(** [get_task_batch]; [uuid4 i] is the identifier drawn in iteration [i]
    of the loop. *)
Definition get_task_batch (now : Z) (uuid4 : nat → string) (r : redis)
    (publisher_id : string) (count : Z)
    (language category complexity : option string) : TaskBatchResponse * redis :=
  let complexity_level := batch_complexity_level complexity in
  let tasks :=
    (λ i : nat, {|
       ts_task_id := uuid4 i;
       ts_task_type := "vqa";
       ts_content := {|
         tc_image_url := Some ("https://storage.hotlabel.io/samples/image"
                                 +:+ pretty i +:+ ".jpg");
         tc_question := Some "What color is the car in this image?";
         tc_text := None; tc_audio_url := None;
         tc_video_url := None; tc_context := None |};
       ts_options := ["Red"; "Blue"; "Green"; "Yellow"];
       ts_complexity_level := complexity_level |}) <$> seq 0 (Z.to_nat count) in
  let batch_id := "batch_" +:+ pretty now in
  let r1 := redis_set now r (batch_key batch_id)
              (RJson (DBatch batch_id publisher_id tasks now)) 3600 in
  ({| tb_batch_id := batch_id; tb_tasks := tasks; tb_expires_at := now + 1800 |}, r1).

(** ** api/routers/tasks.py: GET /batch *)

Inductive http_result (A : Type) : Type :=
| HTTP_422 : http_result A      (* query validation failed *)
| HTTP_400 : http_result A      (* invalid_parameter *)
| HTTP_204 : http_result A      (* no_tasks_available *)
| HTTP_200 (body : A) : http_result A.
Arguments HTTP_422 {A}.
Arguments HTTP_400 {A}.
Arguments HTTP_204 {A}.
Arguments HTTP_200 {A} body.

(** [Query(None, regex="^(low|medium|high)$")]; [$] also matches before a
    final newline. *)
Definition newline : string := String (Ascii.ascii_of_nat 10) EmptyString.

Definition complexity_query_ok (complexity : option string) : bool :=
  match complexity with
  | None => true
  | Some s =>
      bool_decide (s ∈ ["low"; "medium"; "high";
                        "low" +:+ newline; "medium" +:+ newline; "high" +:+ newline])
  end.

※

### TASK DIRECTIONS
Look through the material above and print exactly the lines from the one containing "ts_task_id := uuid4 i;" to the one containing "tc_text := None;", both included, and nothing more.

### ANSWER SECTION
       ts_task_id := uuid4 i;
       ts_task_type := "vqa";
       ts_content := {|
         tc_image_url := Some ("https://storage.hotlabel.io/samples/image"
                                 +:+ pretty i +:+ ".jpg");
         tc_question := Some "What color is the car in this image?";
         tc_text := None; tc_audio_url := None;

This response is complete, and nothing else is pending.